(** The upper case of text outside ASCII: the small e with acute accent
    (233) goes to the capital one (201), the sharp s (223) to two capital
    letters S, the small y with diaeresis (255) to the capital one (376), and
    the Kelvin sign (8490) is upper case already. *)
Example toUpperCase_beyond_ascii :
  toUpperCase [233; 223; 255; 8490; 97]%N = [201; 83; 83; 376; 8490; 65]%N /\
  cleanTicker [34; 39; 233; 223; 39]%N = [201; 83; 83]%N.
Proof. vm_compute. split; reflexivity. Qed.

(** C7: ticker normalization is idempotent,
    [cleanTicker (cleanTicker x) = cleanTicker x] for every string [x], read
    as Unicode text: whatever code points [x] holds, letters of any script
    and surrogates, and wherever its quotes are. *)
Theorem cleanTicker_idempotent (x : JsText.text) :
  cleanTicker (cleanTicker x) = cleanTicker x.
Proof.
  unfold cleanTicker.
  now rewrite replaceQuotes_upper_text, replaceQuotes_idem_text, toUpperCase_is_idempotent.
Qed.

End CleanTickerText.

Section TickerTextShape.
Import JsText ApiText.
Local Open Scope list_scope.

Lemma toUpperCase_nil (s : text) : toUpperCase s = [] -> s = [].
Proof.
  destruct s as [|c r]; [reflexivity|].
  change (toUpperCase (c :: r)) with (upperPoint c ++ toUpperCase r).
  intros H. apply app_eq_nil in H. destruct H as [H _].
  destruct (upperPoint_cases c) as [E|[_ [_ [Hne _]]]]; [rewrite E in H; discriminate H | contradiction].
Qed.

Lemma lastPoint_app (a b : text) : b <> [] -> lastPoint (a ++ b) = lastPoint b.
Proof.
  intros Hb. induction a as [|x a IH]; [reflexivity|].
  change ((x :: a) ++ b) with (x :: (a ++ b)). cbn [lastPoint].
  destruct (a ++ b) as [|y t] eqn:E; [|exact IH].
  apply app_eq_nil in E. destruct E as [_ E]. contradiction.
Qed.

Lemma lastPoint_plain (t : text) :
  forallb (fun d => negb (isQuote d)) t = true -> notQuote (lastPoint t).
Proof.
  induction t as [|d t IH]; [intros; exact I|]. cbn [forallb]. intros H.
  apply andb_true_iff in H. destruct H as [Hd Ht]. cbn [lastPoint].
  destruct t as [|e t']; [cbn; now apply negb_true_iff in Hd | exact (IH Ht)].
Qed.

Lemma lastPoint_upper (s : text) :
  notQuote (lastPoint s) -> notQuote (lastPoint (toUpperCase s)).
Proof.
  induction s as [|c r IH]; [intros; exact I|].
  change (toUpperCase (c :: r)) with (upperPoint c ++ toUpperCase r).
  destruct r as [|e r'].
  - cbn [lastPoint notQuote]. intros Hq.
    change (toUpperCase []) with (@nil N). rewrite app_nil_r.
    destruct (upperPoint_plain c Hq) as [d [t [E [Hd Ht]]]]. rewrite E.
    apply lastPoint_plain. cbn [forallb]. now rewrite Hd, Ht.
  - intros Hq. rewrite lastPoint_app.
    + apply IH. exact Hq.
    + intros E. apply toUpperCase_nil in E. discriminate E.
Qed.

Lemma noLeadingQuote_upper (s : text) :
  noLeadingQuote s = true -> noLeadingQuote (toUpperCase s) = true.
Proof.
  destruct s as [|c r]; [reflexivity|]. cbn [noLeadingQuote]. intros Hq.
  apply negb_true_iff in Hq.
  change (toUpperCase (c :: r)) with (upperPoint c ++ toUpperCase r).
  destruct (upperPoint_plain c Hq) as [d [t [E [Hd _]]]]. rewrite E. cbn. now rewrite Hd.
Qed.

Lemma noLeadingQuote_firstPoint (s : text) :
  noLeadingQuote s = true -> notQuote (firstPoint s).
Proof.
  destruct s as [|c r]; [intros; exact I|]. cbn. now destruct (isQuote c).
Qed.

Lemma stripTrailing_nil (s : text) : stripTrailing s = [] -> allQuotes s = true.
Proof.
  destruct s as [|c r]; [reflexivity|]. cbn [stripTrailing].
  destruct (allQuotes (c :: r)); [reflexivity | discriminate].
Qed.

Lemma stripTrailing_lastPoint (s : text) : notQuote (lastPoint (stripTrailing s)).
Proof.
  induction s as [|c r IH]; [exact I|].
  cbn [stripTrailing]. destruct (allQuotes (c :: r)) eqn:Ha; [exact I|].
  cbn [lastPoint]. destruct (stripTrailing r) as [|d t] eqn:Es.
  - cbn. apply stripTrailing_nil in Es. cbn [allQuotes] in Ha. rewrite Es in Ha.
    now rewrite andb_true_r in Ha.
  - exact IH.
Qed.

(** The code-unit model of [Api] and the text model agree on ASCII
    strings. *)
Lemma isQuote_ofAscii (c : ascii) : isQuote (N_of_ascii c) = JsString.isQuote c.
Proof. destruct c as [[] [] [] [] [] [] [] []]; reflexivity. Qed.

Lemma upperPoint_ofAscii (c : ascii) :
  (N_of_ascii c <? 128)%N = true ->
  upperPoint (N_of_ascii c) = [N_of_ascii (JsString.upperChar c)].
Proof.
  destruct c as [[] [] [] [] [] [] [] []]; intros H;
    try (vm_compute in H; discriminate H); vm_compute; reflexivity.
Qed.

Lemma toUpperCase_ofString (s : string) :
  isAscii s = true -> toUpperCase (ofString s) = ofString (JsString.toUpperCase s).
Proof.
  induction s as [|c r IH]; [reflexivity|]. cbn [isAscii]. intros H.
  apply andb_true_iff in H. destruct H as [Hc Hr].
  cbn [ofString JsString.toUpperCase].
  change (toUpperCase (N_of_ascii c :: ofString r))
    with (upperPoint (N_of_ascii c) ++ toUpperCase (ofString r)).
  now rewrite (upperPoint_ofAscii c Hc), (IH Hr).
Qed.

Lemma allQuotes_ofString (s : string) : allQuotes (ofString s) = Api.allQuotes s.
Proof.
  induction s as [|c r IH]; [reflexivity|]. cbn. now rewrite isQuote_ofAscii, IH.
Qed.

Lemma skipQuotes_ofString (s : string) :
  skipQuotes (ofString s) = ofString (Api.skipQuotes s).
Proof.
  induction s as [|c r IH]; [reflexivity|]. cbn. rewrite isQuote_ofAscii.
  destruct (JsString.isQuote c); [exact IH | reflexivity].
Qed.

Lemma stripTrailing_ofString (s : string) :
  stripTrailing (ofString s) = ofString (Api.stripTrailing s).
Proof.
  induction s as [|c r IH]; [reflexivity|].
  cbn [ofString stripTrailing Api.stripTrailing allQuotes Api.allQuotes].
  rewrite isQuote_ofAscii, allQuotes_ofString.
  destruct (JsString.isQuote c && Api.allQuotes r); [reflexivity|].
  cbn [ofString]. now rewrite IH.
Qed.

Lemma isAscii_skipQuotes (s : string) : isAscii s = true -> isAscii (Api.skipQuotes s) = true.
Proof.
  induction s as [|c r IH]; [reflexivity|]. intros H. cbn [Api.skipQuotes].
  destruct (JsString.isQuote c); [|exact H].
  cbn [isAscii] in H. apply andb_true_iff in H. now apply IH.
Qed.

Lemma isAscii_stripTrailing (s : string) :
  isAscii s = true -> isAscii (Api.stripTrailing s) = true.
Proof.
  induction s as [|c r IH]; [reflexivity|]. intros H. cbn [Api.stripTrailing].
  destruct (Api.allQuotes (String c r)); [reflexivity|].
  cbn [isAscii] in *. apply andb_true_iff in H. destruct H as [Hc Hr].
  now rewrite Hc, (IH Hr).
Qed.

Lemma cleanTicker_ofString (s : string) :
  isAscii s = true -> cleanTicker (ofString s) = ofString (Api.cleanTicker s).
Proof.
  intros H. unfold cleanTicker, Api.cleanTicker.
  rewrite replaceQuotes_closed_text, replaceQuotes_closed.
  rewrite skipQuotes_ofString, stripTrailing_ofString.
  apply toUpperCase_ofString, isAscii_stripTrailing, isAscii_skipQuotes, H.
Qed.

(** X25: Ticker clean-up, on any Unicode text, gives the same result for a
    ticker and for its upper-cased spelling; the result is upper case
    already, and it never begins or ends with a quote.  On ASCII strings the
    text model and the code-unit model of the API client are one function. *)
Theorem cleanTicker_ignores_case (x : text) :
  cleanTicker (toUpperCase x) = cleanTicker x /\
  toUpperCase (cleanTicker x) = cleanTicker x /\
  notQuote (firstPoint (cleanTicker x)) /\
  notQuote (lastPoint (cleanTicker x)) /\
  (forall s : string, isAscii s = true ->
     cleanTicker (ofString s) = ofString (Api.cleanTicker s)).
Proof.
  unfold cleanTicker at 1 2 3 4 5 6. split; [|split; [|split; [|split]]].
  - now rewrite replaceQuotes_upper_text, toUpperCase_is_idempotent.
  - apply toUpperCase_is_idempotent.
  - rewrite replaceQuotes_closed_text.
    apply noLeadingQuote_firstPoint, noLeadingQuote_upper,
      stripTrailing_noLeadingQuote_text, skipQuotes_noLeadingQuote_text.
  - rewrite replaceQuotes_closed_text. apply lastPoint_upper, stripTrailing_lastPoint.
  - exact cleanTicker_ofString.
Qed.

End TickerTextShape.

Section YahooSymbolFacts.
Import JsText YahooSymbol.
Local Open Scope list_scope.

Lemma includes_In_text (l : list text) (x : text) : includes l x = true -> In x l.
Proof.
  unfold includes. rewrite existsb_exists. intros [y [Hin Heq]].
  apply text_eqb_eq in Heq. now subst.
Qed.

Lemma nifty_symbols_are_fixed_text :
  forallb (fun s => eqb (mapTickerToYahooSymbol (s ++ ofString ".NS")) (s ++ ofString ".NS"))
          NIFTY_50_TICKERS = true.
Proof. vm_compute. reflexivity. Qed.

Lemma nifty_names_get_suffix :
  forallb (fun name => eqb (mapTickerToYahooSymbol name) (name ++ ofString ".NS"))
          NIFTY_50_TICKERS = true.
Proof. vm_compute. reflexivity. Qed.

——

Set every line down again exactly. Begin with the first line of the entries and finish with the line containing "letters S, the".

(** The upper case of text outside ASCII: the small e with acute accent
    (233) goes to the capital one (201), the sharp s (223) to two capital
    letters S, the small y with diaeresis (255) to the capital one (376), and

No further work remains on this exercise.